* **Data to process**
+ + + +

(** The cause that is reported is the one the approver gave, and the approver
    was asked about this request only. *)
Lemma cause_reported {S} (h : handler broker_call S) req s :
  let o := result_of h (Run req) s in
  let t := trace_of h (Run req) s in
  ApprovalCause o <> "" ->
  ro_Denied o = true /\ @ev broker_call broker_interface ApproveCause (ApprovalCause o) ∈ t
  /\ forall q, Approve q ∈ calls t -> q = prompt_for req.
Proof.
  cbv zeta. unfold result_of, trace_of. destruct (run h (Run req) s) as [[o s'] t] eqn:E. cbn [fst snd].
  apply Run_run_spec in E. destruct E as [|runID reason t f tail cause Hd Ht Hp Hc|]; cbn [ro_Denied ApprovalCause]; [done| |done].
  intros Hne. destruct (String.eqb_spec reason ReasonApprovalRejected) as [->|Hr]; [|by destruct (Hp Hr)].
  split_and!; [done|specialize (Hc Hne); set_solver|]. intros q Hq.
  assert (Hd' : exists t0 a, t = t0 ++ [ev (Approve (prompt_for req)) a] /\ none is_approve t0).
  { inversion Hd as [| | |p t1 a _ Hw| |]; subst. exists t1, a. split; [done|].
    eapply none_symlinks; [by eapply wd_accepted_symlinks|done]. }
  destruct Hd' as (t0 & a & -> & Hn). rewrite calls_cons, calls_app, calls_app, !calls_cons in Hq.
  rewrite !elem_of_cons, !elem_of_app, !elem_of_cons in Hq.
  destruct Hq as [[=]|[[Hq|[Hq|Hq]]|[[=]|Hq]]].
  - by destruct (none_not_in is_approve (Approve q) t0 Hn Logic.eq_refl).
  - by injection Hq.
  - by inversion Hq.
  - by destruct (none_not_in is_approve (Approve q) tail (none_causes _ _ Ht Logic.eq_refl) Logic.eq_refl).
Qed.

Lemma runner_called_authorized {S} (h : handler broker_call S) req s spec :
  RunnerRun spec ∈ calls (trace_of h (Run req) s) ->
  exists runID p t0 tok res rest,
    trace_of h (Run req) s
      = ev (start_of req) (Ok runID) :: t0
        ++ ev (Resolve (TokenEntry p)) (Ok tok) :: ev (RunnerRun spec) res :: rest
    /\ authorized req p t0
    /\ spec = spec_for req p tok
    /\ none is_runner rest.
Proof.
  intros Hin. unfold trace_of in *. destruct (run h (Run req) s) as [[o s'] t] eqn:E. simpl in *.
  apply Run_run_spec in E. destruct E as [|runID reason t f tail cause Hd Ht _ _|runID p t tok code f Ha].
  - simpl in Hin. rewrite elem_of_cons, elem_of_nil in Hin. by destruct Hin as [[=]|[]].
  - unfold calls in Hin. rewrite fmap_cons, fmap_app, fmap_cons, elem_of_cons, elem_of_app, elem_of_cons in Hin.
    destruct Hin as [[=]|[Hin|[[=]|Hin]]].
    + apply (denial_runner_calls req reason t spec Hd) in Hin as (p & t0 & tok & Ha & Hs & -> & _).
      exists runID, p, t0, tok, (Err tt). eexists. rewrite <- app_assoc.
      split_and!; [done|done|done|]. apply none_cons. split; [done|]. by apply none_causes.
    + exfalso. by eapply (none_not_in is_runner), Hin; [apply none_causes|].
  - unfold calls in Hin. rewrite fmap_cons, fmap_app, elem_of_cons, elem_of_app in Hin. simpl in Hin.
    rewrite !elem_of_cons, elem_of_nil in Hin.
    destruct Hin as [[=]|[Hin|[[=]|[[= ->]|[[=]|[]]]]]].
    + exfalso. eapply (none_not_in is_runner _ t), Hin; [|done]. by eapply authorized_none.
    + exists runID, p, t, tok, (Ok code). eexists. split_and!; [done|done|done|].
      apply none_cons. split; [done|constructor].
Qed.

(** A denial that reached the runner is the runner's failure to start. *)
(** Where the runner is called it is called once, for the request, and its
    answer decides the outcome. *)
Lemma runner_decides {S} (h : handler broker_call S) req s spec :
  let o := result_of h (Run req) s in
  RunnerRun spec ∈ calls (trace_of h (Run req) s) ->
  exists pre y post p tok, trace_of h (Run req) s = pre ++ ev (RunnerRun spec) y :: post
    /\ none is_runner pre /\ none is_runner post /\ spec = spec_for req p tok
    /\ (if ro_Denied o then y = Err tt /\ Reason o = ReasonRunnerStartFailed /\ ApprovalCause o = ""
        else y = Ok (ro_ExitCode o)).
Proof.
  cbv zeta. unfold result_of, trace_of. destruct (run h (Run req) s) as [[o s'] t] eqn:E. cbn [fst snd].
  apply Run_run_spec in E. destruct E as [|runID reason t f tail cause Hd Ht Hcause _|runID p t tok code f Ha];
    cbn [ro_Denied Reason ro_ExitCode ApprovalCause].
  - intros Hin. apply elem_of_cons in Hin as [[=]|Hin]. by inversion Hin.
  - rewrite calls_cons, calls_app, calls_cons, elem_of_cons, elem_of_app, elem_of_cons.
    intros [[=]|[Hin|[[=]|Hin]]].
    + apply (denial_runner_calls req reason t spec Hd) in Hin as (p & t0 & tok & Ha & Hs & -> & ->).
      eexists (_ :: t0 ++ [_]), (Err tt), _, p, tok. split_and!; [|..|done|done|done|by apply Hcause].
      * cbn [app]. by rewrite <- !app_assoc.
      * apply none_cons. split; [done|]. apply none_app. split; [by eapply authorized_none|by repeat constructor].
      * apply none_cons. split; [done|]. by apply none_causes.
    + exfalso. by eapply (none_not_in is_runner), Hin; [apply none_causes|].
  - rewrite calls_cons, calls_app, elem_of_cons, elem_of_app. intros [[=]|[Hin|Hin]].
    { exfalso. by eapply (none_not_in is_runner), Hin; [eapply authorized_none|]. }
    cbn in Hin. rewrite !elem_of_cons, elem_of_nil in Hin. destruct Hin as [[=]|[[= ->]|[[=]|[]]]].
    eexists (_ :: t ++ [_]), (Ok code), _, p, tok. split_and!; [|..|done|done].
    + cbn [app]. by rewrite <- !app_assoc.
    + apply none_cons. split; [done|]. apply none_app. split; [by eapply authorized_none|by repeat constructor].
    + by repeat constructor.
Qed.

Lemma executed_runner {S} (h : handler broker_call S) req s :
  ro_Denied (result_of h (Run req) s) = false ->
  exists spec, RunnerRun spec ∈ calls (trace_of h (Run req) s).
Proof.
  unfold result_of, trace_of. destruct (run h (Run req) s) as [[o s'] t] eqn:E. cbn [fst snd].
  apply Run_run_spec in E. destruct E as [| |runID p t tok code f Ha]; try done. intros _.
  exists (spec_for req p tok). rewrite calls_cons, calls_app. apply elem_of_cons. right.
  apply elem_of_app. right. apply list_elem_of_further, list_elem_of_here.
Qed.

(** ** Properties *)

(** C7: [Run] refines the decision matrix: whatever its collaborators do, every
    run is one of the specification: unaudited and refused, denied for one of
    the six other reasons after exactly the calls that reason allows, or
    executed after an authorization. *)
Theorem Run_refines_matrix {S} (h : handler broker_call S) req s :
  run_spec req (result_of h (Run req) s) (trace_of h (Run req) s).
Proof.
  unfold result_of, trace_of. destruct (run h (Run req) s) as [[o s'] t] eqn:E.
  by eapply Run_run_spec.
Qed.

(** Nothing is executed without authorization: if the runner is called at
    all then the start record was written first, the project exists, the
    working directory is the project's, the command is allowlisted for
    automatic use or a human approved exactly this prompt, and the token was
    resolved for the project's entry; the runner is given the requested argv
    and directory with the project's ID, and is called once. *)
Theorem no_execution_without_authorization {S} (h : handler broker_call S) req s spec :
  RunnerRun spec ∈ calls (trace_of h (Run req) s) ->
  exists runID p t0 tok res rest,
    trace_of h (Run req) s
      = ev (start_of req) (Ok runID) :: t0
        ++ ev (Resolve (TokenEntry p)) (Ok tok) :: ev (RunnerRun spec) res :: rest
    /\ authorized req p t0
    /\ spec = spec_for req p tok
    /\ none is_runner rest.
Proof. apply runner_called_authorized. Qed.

+ + + +

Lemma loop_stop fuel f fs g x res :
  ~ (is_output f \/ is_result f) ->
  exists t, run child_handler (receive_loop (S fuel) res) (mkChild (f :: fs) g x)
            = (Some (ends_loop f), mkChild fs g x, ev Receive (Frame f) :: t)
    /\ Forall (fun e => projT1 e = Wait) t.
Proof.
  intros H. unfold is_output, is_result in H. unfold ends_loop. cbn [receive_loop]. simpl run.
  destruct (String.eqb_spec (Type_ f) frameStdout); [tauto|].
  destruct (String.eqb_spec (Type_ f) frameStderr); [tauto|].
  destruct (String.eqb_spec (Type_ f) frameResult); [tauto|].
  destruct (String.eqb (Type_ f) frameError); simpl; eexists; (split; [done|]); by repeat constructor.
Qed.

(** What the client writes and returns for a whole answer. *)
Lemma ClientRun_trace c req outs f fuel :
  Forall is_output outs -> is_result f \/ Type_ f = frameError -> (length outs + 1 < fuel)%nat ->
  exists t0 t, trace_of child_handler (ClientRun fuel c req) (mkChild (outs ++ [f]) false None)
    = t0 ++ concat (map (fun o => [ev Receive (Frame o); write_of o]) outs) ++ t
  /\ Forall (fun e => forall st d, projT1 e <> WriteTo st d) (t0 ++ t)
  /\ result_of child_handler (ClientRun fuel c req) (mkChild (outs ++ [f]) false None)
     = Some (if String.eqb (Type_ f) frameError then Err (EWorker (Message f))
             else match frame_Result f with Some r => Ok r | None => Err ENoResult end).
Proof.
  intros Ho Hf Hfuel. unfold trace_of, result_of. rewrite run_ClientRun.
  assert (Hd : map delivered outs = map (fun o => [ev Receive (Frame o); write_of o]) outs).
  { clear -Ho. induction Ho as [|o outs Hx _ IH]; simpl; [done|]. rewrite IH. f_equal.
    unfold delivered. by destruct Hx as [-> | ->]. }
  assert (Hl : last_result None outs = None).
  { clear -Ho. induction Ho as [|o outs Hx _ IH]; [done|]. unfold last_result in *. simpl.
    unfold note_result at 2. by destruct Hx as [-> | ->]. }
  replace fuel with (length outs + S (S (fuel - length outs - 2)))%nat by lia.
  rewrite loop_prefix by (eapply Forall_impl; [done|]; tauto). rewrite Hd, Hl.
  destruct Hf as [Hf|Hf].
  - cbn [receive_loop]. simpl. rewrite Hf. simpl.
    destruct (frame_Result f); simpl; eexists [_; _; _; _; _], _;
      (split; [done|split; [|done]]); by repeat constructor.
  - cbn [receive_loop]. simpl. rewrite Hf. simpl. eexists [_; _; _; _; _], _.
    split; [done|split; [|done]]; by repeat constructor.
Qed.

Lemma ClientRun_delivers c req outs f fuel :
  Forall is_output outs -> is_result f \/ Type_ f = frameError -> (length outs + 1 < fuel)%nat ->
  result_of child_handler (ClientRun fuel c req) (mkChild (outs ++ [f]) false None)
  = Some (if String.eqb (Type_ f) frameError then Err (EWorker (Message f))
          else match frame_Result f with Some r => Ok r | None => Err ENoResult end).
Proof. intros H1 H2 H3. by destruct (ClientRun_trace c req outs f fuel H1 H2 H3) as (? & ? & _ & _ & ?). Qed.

+ + + +

Please report only the number of lines above that include "String".

* **Response box**
7